In the past eighteen months, we have made a simple change to the start of formal meetings, presentations and conferences. We start by acknowledging lived experience:  

“We acknowledge all people with lived experience of diabetes, including anyone here today. People living with diabetes are the Why and the How of our shared research endeavours. We respect and value their expertise and generous contributions, which inform and improve research, to support advancements for all people affected by diabetes. It is a privilege to work with and for them.” 

When we begin with a statement like the one above, we recognise that people with diabetes are more than our audience, research participants or even collaborators. We recognise that they are people who live with diabetes every day. They are the reason we are gathering, the reason we do what we do, and the reason we strive for better and more relevant solutions. They have expertise in diabetes that no textbook can teach. 
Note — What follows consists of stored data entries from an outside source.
Lemma getPerformanceMetrics_returns (w : World) (c l f : PerformanceEntry) :
  latest_mark (marker_value create) (buffer (performance w)) = Some c ->
  latest_mark (marker_value load) (buffer (performance w)) = Some l ->
  latest_mark (marker_value fullLoad) (buffer (performance w)) = Some f ->
  exists loadTime fullLoadTime,
    getPerformanceMetrics w =
      (Normal (metrics_of loadTime fullLoadTime (frameTimes w)),
       with_log w ((buffer (performance w)
                      ++ [measure_entry loadTimeKey c l])
                      ++ [measure_entry fullLoadTimeKey c f])).
Proof.
  intros Hc Hl Hf.
  set (log1 := buffer (performance w) ++ [measure_entry loadTimeKey c l]).
  set (log2 := log1 ++ [measure_entry fullLoadTimeKey c f]).
  destruct (entries_named_cons loadTimeKey log2 (measure_entry loadTimeKey c l))
    as (e1 & r1 & E1).
  { unfold log2, log1. rewrite !in_app_iff. simpl. tauto. }
  { reflexivity. }
  destruct (entries_named_cons fullLoadTimeKey log2 (measure_entry fullLoadTimeKey c f))
    as (e2 & r2 & E2).
  { unfold log2. rewrite in_app_iff. simpl. tauto. }
  { reflexivity. }
  exists (duration e1), (duration e2).
  unfold getPerformanceMetrics.
  unfold bind at 1. rewrite (host_measure_returns w _ _ _ c l Hc Hl). fold log1.
  unfold bind at 1.
  rewrite (host_measure_returns (with_log w log1) _ _ _ c f).
  2, 3: simpl; unfold log1; now rewrite latest_mark_past_measure.
  simpl buffer. fold log2.
  unfold bind, host, getEntriesByName, gets. simpl.
  rewrite E1. unfold first_duration at 1, ret at 1. simpl.
  rewrite E2. reflexivity.
Qed.

Lemma getPerformanceMetrics_returned (w w' : World) (m : PerformanceMetrics) :
  getPerformanceMetrics w = (Normal m, w') ->
  exists c l f,
    latest_mark (marker_value create) (buffer (performance w)) = Some c /\
    latest_mark (marker_value load) (buffer (performance w)) = Some l /\
    latest_mark (marker_value fullLoad) (buffer (performance w)) = Some f.
Proof.
  intros H. unfold getPerformanceMetrics in H.
  unfold bind at 1, host at 1, Performance.measure at 1 in H.
  destruct (latest_mark (marker_value load) (buffer (performance w))) as [l |];
    [| discriminate H].
  destruct (latest_mark (marker_value create) (buffer (performance w))) as [c |] eqn:Hc;
    [| discriminate H].
  unfold bind at 1, host at 1, Performance.measure at 1 in H.
  simpl buffer in H. rewrite !latest_mark_snoc in H.
  cbn [is_mark_named entryType marker_value] in *. rewrite Hc in H.
  destruct (latest_mark "fullLoad" (buffer (performance w))) as [f |];
    [| discriminate H].
  exists c, l, f. auto.
Qed.

Lemma lifecycle_marked_latest (p : Performance.t) :
  Spec.lifecycle_marked p ->
  exists c l f,
    latest_mark (marker_value create) (buffer p) = Some c /\
    latest_mark (marker_value load) (buffer p) = Some l /\
    latest_mark (marker_value fullLoad) (buffer p) = Some f.
Proof. intros [[c Hc] [[l Hl] [f Hf]]]. exists c, l, f. auto. Qed.

Lemma getPerformanceMetrics_value (w w' : World) (m : PerformanceMetrics) :
  getPerformanceMetrics w = (Normal m, w') ->
  (exists loadTime fullLoadTime, m = metrics_of loadTime fullLoadTime (frameTimes w)) /\
  lastFrameTime w' = lastFrameTime w /\
  frameTimes w' = frameTimes w /\
  Spec.lifecycle_marked (performance w').
Proof.
  intros H.
  destruct (getPerformanceMetrics_returned w w' m H) as (c & l & f & Hc & Hl & Hf).
  destruct (getPerformanceMetrics_returns w c l f Hc Hl Hf) as (d1 & d2 & E).
  rewrite E in H. inversion H; subst. clear H.
  split; [eauto |]. split; [reflexivity |]. split; [reflexivity |].
  unfold Spec.lifecycle_marked, has_mark. simpl.
  rewrite !latest_mark_past_measure. repeat split; eauto.
Qed.

Lemma getPerformanceMetrics_marked (w : World) :
  Spec.lifecycle_marked (performance w) ->
  exists m w', getPerformanceMetrics w = (Normal m, w').
Proof.
  intros H. destruct (lifecycle_marked_latest _ H) as (c & l & f & Hc & Hl & Hf).
  destruct (getPerformanceMetrics_returns w c l f Hc Hl Hf) as (d1 & d2 & E).
  eauto.
Qed.

(** *** [frame] *)

Lemma exec_frame (t : number) (w : World) :
  exec (frame t) w =
    {| lastFrameTime := Some t;
       frameTimes := frameTimes w ++
         match lastFrameTime w with
         | Some last => [(t - last)%float]
         | None => []
         end;
       performance := performance w |}.
Proof.
  unfold exec, frame, modify; simpl.
  destruct (lastFrameTime w); [reflexivity | now rewrite app_nil_r].
Qed.

Lemma exec_frame_then {A : Type} (t : number) (k : M World A) (w : World) :
  exec (frame t ;; k) w = exec k (exec (frame t) w).
Proof. reflexivity. Qed.

Lemma exec_frames_cons (t : number) (rest : list number) (w : World) :
  exec (frames (t :: rest)) w = exec (frames rest) (exec (frame t) w).
Proof. reflexivity. Qed.

Lemma frames_keep_performance (timestamps : list number) (w : World) :
  performance (exec (frames timestamps) w) = performance w.
Proof.
  revert w. induction timestamps as [| t rest IH]; intros w; [reflexivity |].
  rewrite exec_frames_cons, IH, exec_frame. reflexivity.
Qed.

Lemma frames_count (timestamps : list number) (w : World) :
  List.length (frameTimes (exec (frames timestamps) w)) =
    List.length (frameTimes w) +
    match lastFrameTime w with
    | Some _ => List.length timestamps
    | None => List.length timestamps - 1
    end.
Proof.
  revert w. induction timestamps as [| t rest IH]; intros w.
  - unfold exec. simpl. destruct (lastFrameTime w); lia.
  - rewrite exec_frames_cons, IH, exec_frame. simpl.
    rewrite length_app. destruct (lastFrameTime w); simpl; lia.
Qed.

Lemma clearMetrics_resets (w : World) :
  lastFrameTime (exec clearMetrics w) = None /\
  frameTimes (exec clearMetrics w) = [].
Proof. split; reflexivity. Qed.

(** *** The dropped-frame weight *)

Lemma frameTimeTarget_value : frameTimeTarget = Spec.target.
Proof. reflexivity. Qed.

Lemma dropped_fold_accumulate (sample : list number) (acc : number) :
  fold_left
    (fun acc curr => acc + (curr - frameTimeTarget) / frameTimeTarget)%float
    (filter (fun frameTime => gt frameTime frameTimeTarget) sample) acc
  = Spec.accumulate_overage acc sample.
Proof.
  revert acc. induction sample as [| frameTime rest IH]; intros acc; [reflexivity |].
  simpl filter. change Spec.target with frameTimeTarget in *.
  simpl Spec.accumulate_overage. change Spec.target with frameTimeTarget.
  destruct (gt frameTime frameTimeTarget); simpl; apply IH.
Qed.

Lemma metrics_of_percentDroppedFrames (d1 d2 : number) (sample : list number) :
  percentDroppedFrames (metrics_of d1 d2 sample) = Spec.percentDroppedFrames sample.
Proof.
  unfold metrics_of, Spec.percentDroppedFrames, Spec.droppedWeight. simpl.
  now rewrite dropped_fold_accumulate.
Qed.

(** C1: whenever the lifecycle marks are in the log, [getPerformanceMetrics]
    returns; the dropped weight it computes is the sum, over exactly the
    frame times strictly above 1000/60 ms, of (frameTime - target) / target,
    and [percentDroppedFrames] is
    droppedWeight / (totalFrames + droppedWeight) * 100 with [totalFrames]
    the length of the sample. *)
Theorem percentDroppedFrames_is_weighted (w : World) :
  Spec.lifecycle_marked (performance w) ->
  exists m w',
    getPerformanceMetrics w = (Normal m, w') /\
    totalFrames m = List.length (frameTimes w) /\
    percentDroppedFrames m = Spec.percentDroppedFrames (frameTimes w).
Proof.
  intros Hm. destruct (getPerformanceMetrics_marked w Hm) as (m & w' & E).
  exists m, w'. split; [exact E |].
  destruct (getPerformanceMetrics_value w w' m E) as ((d1 & d2 & ->) & _).
  split; [reflexivity | apply metrics_of_percentDroppedFrames].
Qed.

(** The lifecycle marks of a given log, found by evaluation. *)
Ltac lifecycle_marks := repeat split; eexists; reflexivity.

Lemma percentDroppedFrames_is_weighted_witness :
  Spec.lifecycle_marked (performance (Samples.recorded Samples.at_16_67)) /\
  exists m w',
    getPerformanceMetrics (Samples.recorded Samples.at_16_67) = (Normal m, w') /\
    totalFrames m = 3 /\
    percentDroppedFrames m = Spec.percentDroppedFrames Samples.at_16_67.
Proof.
  split; [lifecycle_marks |].
  apply (percentDroppedFrames_is_weighted (Samples.recorded Samples.at_16_67)).
  lifecycle_marks.
Defined.

(** C2: from a recorder with no baseline and an empty sample (fresh, or as
    [clearMetrics] leaves it), [frame t0] then [frame t1] records the one
    delta [t1 - t0]; after [n] calls of [frame] the sample has [n - 1]
    elements ([0] for [n = 0]), which is the [totalFrames] that
    [getPerformanceMetrics] reports, and it does report once the lifecycle
    marks are in the log. *)
Theorem frames_record_deltas (w : World) (t0 t1 : number) (timestamps : list number) :
  lastFrameTime w = None ->
  frameTimes w = [] ->
  frameTimes (exec (frame t0 ;; frame t1) w) = [(t1 - t0)%float] /\
  List.length (frameTimes (exec (frames timestamps) w)) = List.length timestamps - 1 /\
  (forall m w',
     getPerformanceMetrics (exec (frames timestamps) w) = (Normal m, w') ->
     totalFrames m = List.length timestamps - 1) /\
  (Spec.lifecycle_marked (performance w) ->
   exists m w',
     getPerformanceMetrics (exec (frames timestamps) w) = (Normal m, w')).
Proof.
  intros Hlast Hnone.
  assert (Hlen : List.length (frameTimes (exec (frames timestamps) w))
                 = List.length timestamps - 1).
  { rewrite frames_count, Hlast, Hnone. reflexivity. }
  split; [| split; [exact Hlen | split]].
  - rewrite exec_frame_then, !exec_frame. simpl. now rewrite Hlast, Hnone.
  - intros m w' E.
    destruct (getPerformanceMetrics_value _ _ _ E) as ((d1 & d2 & ->) & _).
    exact Hlen.
  - intros Hm. apply getPerformanceMetrics_marked.
    now rewrite frames_keep_performance.
Qed.

Lemma frames_record_deltas_witness :
  lastFrameTime (fresh Samples.marked_log) = None /\
  frameTimes (fresh Samples.marked_log) = [] /\
  frameTimes (exec (frame 5 ;; frame 21.5) (fresh Samples.marked_log)) = [16.5%float] /\
  exists m w',
    getPerformanceMetrics
      (exec (frames [5; 21.5; 38; 54.5]%float) (fresh Samples.marked_log))
    = (Normal m, w') /\
    totalFrames m = 3.
Proof.
  split; [reflexivity | split; [reflexivity |]].
  destruct (frames_record_deltas (fresh Samples.marked_log) 5 21.5
              [5; 21.5; 38; 54.5]%float eq_refl eq_refl)
    as (Hd & _ & Hn & Hr).
  split; [exact Hd |].
  destruct Hr as (m & w' & E); [lifecycle_marks |].
  exists m, w'. split; [exact E | exact (Hn m w' E)].
Defined.

(** *** No frames recorded *)

Lemma metrics_of_empty (d1 d2 : number) :
  totalFrames (metrics_of d1 d2 []) = 0 /\
  is_nan (fps (metrics_of d1 d2 [])) = true /\
  is_nan (percentDroppedFrames (metrics_of d1 d2 [])) = true.
Proof. repeat split; reflexivity. Qed.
Building trust through partnership 

We hope that starting meetings in this way shares a clear message. It shows that we see people with diabetes as experts and partners, not patients or participants. It is our hope that this simple act will build trust, making people feel valued and more comfortable in the room. We want to make our meetings a safe space where people can share their experiences and understand their contributions will be valued. With trust, we build relationships that last.  

When meetings begin by valuing lived experience, several things can happen: 

    • We set a tone of respect for diverse expertise, including lived experience
    • People with diabetes speak up more freely and recognise the value they bring
    • Researchers ask better questions, with greater care
    • Discussions focus on issues and problems that matter to those most affected
    • Solutions are more practical and usable

Why do we talk about “privilege”? 

When we say that working with people with diabetes is a privilege, we mean it. When someone shares their personal health experiences to improve research, they are giving something valuable. Whether by taking part in a study or leading community-driven research, these contributions are personal and make a real difference. 

When people with lived experience help shape research questions and methods, the studies are more likely to address what matters to people living with diabetes. They can tell us if a new device is too bulky for their pocket, if an app interface is confusing, what it feels like when someone makes a comment on what they’re eating, or how a new medication will or will not work with a busy schedule. This leads to research that creates real improvements in people’s lives. 

This acknowledgment helps researchers approach their work with the respect and responsibility it deserves. 

How to do it  

The words we use above are not the only option.  Each person, team, or organisation may choose language that feels authentic to their context. We believe the acknowledgment should be: 

    • Genuine: mean what you say 
    • Specific: acknowledge lived experience directly 
    • Respectful: recognise the generosity of sharing personal experiences 
    • Thankful: show gratitude for the opportunity to work with and for people with diabetes 

Respect and accountability 

Impactful diabetes research happens when researchers and people with diabetes work together as partners. Starting meetings with an acknowledgment sets the tone for this partnership and reminds everyone that the goal is not publishing papers. The goal is to improve lives. 

By acknowledging lived experience at the start of every meeting, we remind ourselves why we are doing this work and to whom we are accountable. When we start by recognising the wisdom that comes from lived experience, we create opportunities to truly serve and involve this community.